I dont want random men trying to.engage me in conversation either. You were on your laptop and obviously busy. Don't give it another thought

andnowwhatdowedo · 23/05/2026 10:56

Really rude of you. The tube system is not a library or workplace and you could easily have been watching a video.
Yes he was probably trying to chat you up and it was reasonable to say after answering his question that you needed to work.

Daisypod · 23/05/2026 10:57

Don’t most tube trains run every few minutes? How deeply involved in your work could you be?

BaronessEllarawrosaurus · 23/05/2026 10:57

Woman know your place, an important man wanted to talk to you. You should jump up and pay him immediate attention (sarcasm).

Took me forever to teach my predictive text to not capitalize man, in my world you were polite I would have told him to fuck off and not bother me.

NConthe · 23/05/2026 10:58

Why did you leave it until the afternoon to head in to the City? (gasp, the City, get you!)

I think you’ll be marked as a lazy sod by your bosses now. And rude too

CurlewKate · 23/05/2026 10:58

Think of all the work you could have got done in the time you’ve taken to write out that long post and bizarrely wondering whether you were racist-compared to the time it would have taken to tell him the brand of your super special vintage bag…..

Rbof · 23/05/2026 10:59

BaronessEllarawrosaurus · 23/05/2026 10:57

Woman know your place, an important man wanted to talk to you. You should jump up and pay him immediate attention (sarcasm).

Took me forever to teach my predictive text to not capitalize man, in my world you were polite I would have told him to fuck off and not bother me.

This is a really weird take.

ChaToilLeam · 23/05/2026 10:59

FFS! You were clearly busy and you didn't owe him your attention.

NConthe · 23/05/2026 10:59

BaronessEllarawrosaurus · 23/05/2026 10:57

Woman know your place, an important man wanted to talk to you. You should jump up and pay him immediate attention (sarcasm).

Took me forever to teach my predictive text to not capitalize man, in my world you were polite I would have told him to fuck off and not bother me.

What? 😂

Mayflower282 · 23/05/2026 10:59

If this happened years ago it must have affected you quite a lot. Do you feel responsibility for others feelings around you a lot? Sounds like this was out of character for you. Maybe even something you need to do more of - your feelings matter too!
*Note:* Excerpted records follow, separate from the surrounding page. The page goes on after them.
Lemma insertSorted_ascending (s : string) (xs : list string) :
  SeriesViews.ascending xs -> ~ In s xs ->
  SeriesViews.ascending (JSStr.insertSorted s xs).
Proof.
  unfold SeriesViews.ascending.
  induction xs as [|x xs IH]; intros S N; simpl.
  - repeat constructor.
  - destruct (String.leb s x) eqn:L.
    + constructor; [exact S|]. constructor.
      apply leb_ne_ltb; [exact L|]. intros ->. apply N. now left.
    + inversion S as [|? ? S' H]; subst.
      constructor.
      * apply IH; [exact S'|]. intros I. apply N. now right.
      * destruct xs as [|y xs]; simpl.
        -- constructor. now apply leb_false_ltb.
        -- destruct (String.leb s y); constructor.
           ++ now apply leb_false_ltb.
           ++ now inversion H.
Qed.

Lemma setAdd_NoDup (seen : list string) (s : string) :
  NoDup seen -> NoDup (JSStr.setAdd seen s).
Proof.
  induction seen as [|x seen IH]; intros N; simpl.
  - constructor; [intros []|constructor].
  - destruct (String.eqb_spec x s) as [->|D]; [exact N|].
    inversion N as [|? ? Hx N']; subst. constructor.
    + rewrite setAdd_In. intros [I|E]; [contradiction|]. now apply D.
    + now apply IH.
Qed.

Lemma setOf_NoDup (xs : list string) : NoDup (JSStr.setOf xs).
Proof.
  unfold JSStr.setOf.
  assert (G : forall seen, NoDup seen -> NoDup (fold_left JSStr.setAdd xs seen)).
  { induction xs as [|x xs IH]; intros seen N; simpl; [exact N|].
    apply IH. now apply setAdd_NoDup. }
  apply G. constructor.
Qed.

Lemma sort_ascending (xs : list string) :
  NoDup xs -> SeriesViews.ascending (JSStr.sort xs).
Proof.
  induction xs as [|x xs IH]; intros N; simpl.
  - constructor.
  - inversion N as [|? ? Hx N']; subst.
    apply insertSorted_ascending; [now apply IH|].
    now rewrite sort_In.
Qed.
(** C4, as stated, fails for a curriculum that is stored but empty: the
    field of [c-3] is not null, yet a tutor call asks the model for a
    curriculum again and overwrites the stored one. *)
Lemma tutor_empty_curriculum_counterexample :
  let s := serve Drain (tutor demo_world studied_db
                          {| conversation_id := Some "c-3"; message := Some "begin" |}) in
  tutor_curriculum <$> conversations studied_db !! "c-3" = Some (Some "")
  /\ head (calls s) = Some (EvGenerate (CurriculumPrompt "old text"))
  /\ tutor_curriculum <$> conversations (db_final s) !! "c-3"
     = Some (Some "1. Basics 2. Practice").
Proof. vm_compute. done. Qed.

(** C4, amended. Once a conversation holds a non-empty curriculum, no
    sequence of tutor calls on it - whatever the messages, the behaviour
    of the collaborators and of the clients - asks for a curriculum again
    (its only external calls are the streamed answers) and the stored
    curriculum stays what it was. Generation is thus attempted only while
    the field is null or empty. *)
Theorem curriculum_generated_once (cid : string) (session : list TutorCall)
    (db : DB) (conv : Conversation) :
  conversations db !! cid = Some conv ->
  truthy_opt (tutor_curriculum conv) = true ->
  (exists conv', conversations (tutor_session cid session db).1 !! cid = Some conv'
                 /\ tutor_curriculum conv' = tutor_curriculum conv)
  /\ Forall is_stream_call (tutor_session cid session db).2
  /\ (forall p, EvGenerate p ∉ (tutor_session cid session db).2).
Proof.
  intros Hconv Hcur.
  cut ((exists conv', conversations (tutor_session cid session db).1 !! cid = Some conv'
                      /\ tutor_curriculum conv' = tutor_curriculum conv)
       /\ Forall is_stream_call (tutor_session cid session db).2).
  { intros [Hkeep Hcalls]. split_and!; [done..|].
    intros p Hin. rewrite Forall_forall in Hcalls.
    destruct (Hcalls _ Hin) as [? [=]]. }
  revert db conv Hconv Hcur.
  induction session as [|k rest IH]; intros db conv Hconv Hcur; cbn.
  - split; [by exists conv|constructor].
  - destruct (tutor_keeps_curriculum (call_world k) db
                {| conversation_id := Some cid; message := call_message k |}
                (call_consumer k) cid conv eq_refl Hconv Hcur)
      as [(conv1 & Hconv1 & Hsame) Hcalls].
    rewrite <- Hsame in Hcur.
    destruct (IH _ _ Hconv1 Hcur) as [(conv' & Hconv' & Hsame') Hrest].
    destruct (tutor_session cid rest _) as [db' ev]. cbn in *.
    split.
    + exists conv'. split; [done|]. congruence.
    + by apply Forall_app_2.
Qed.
Orangemintcream · 23/05/2026 11:00

I think he was incredibly rude to interrupt you working and I am astounded people think anything else.

Rbof · 23/05/2026 11:01

Orangemintcream · 23/05/2026 11:00

I think he was incredibly rude to interrupt you working and I am astounded people think anything else.

It was a train station, not a library or office.

BaronessEllarawrosaurus · 23/05/2026 11:01

Orangemintcream · 23/05/2026 11:00

I think he was incredibly rude to interrupt you working and I am astounded people think anything else.

I'm with you i can't believe so many people are saying she should have been nice to him. She didn't owe him her time, he shouldn't be pestering strange women to that extent.

Notmyreality · 23/05/2026 11:01

So what you really mean is you’ve suddenly realised he was trying to chat you up and you missed the boat and are kicking yourself?

onmylastnerveseriously · 23/05/2026 11:03

He was unreasonable, men are not entitled to interupt us just cause they fancy a chat. Your behaviour was perfectly fine.

Topseyt123 · 23/05/2026 11:03

Rude and presumptuous of him to ask you that.

I wouldn't have responded to him, or if I did it would have been curt. I'd have wanted to be left alone and I would have wondered a little about his intentions (theft etc.).

Myoldbear · 23/05/2026 11:05

I think you did exactly the right thing by briefly re engaging after realising you'd been a bit short with this person.
You handled the situation perfectly.

Nottopanic · 23/05/2026 11:06

He was rude to interrupt you. You were clearly busy.

Rbof · 23/05/2026 11:06

I don’t know how some of you get through the day. What is wrong with a man speaking to a woman? It’s weird you all assume they fancy you or think they are important. It’s normal to speak to strangers and life is easier when you treat people in a decent manner. I’m no pushover but some of you are frankly insane.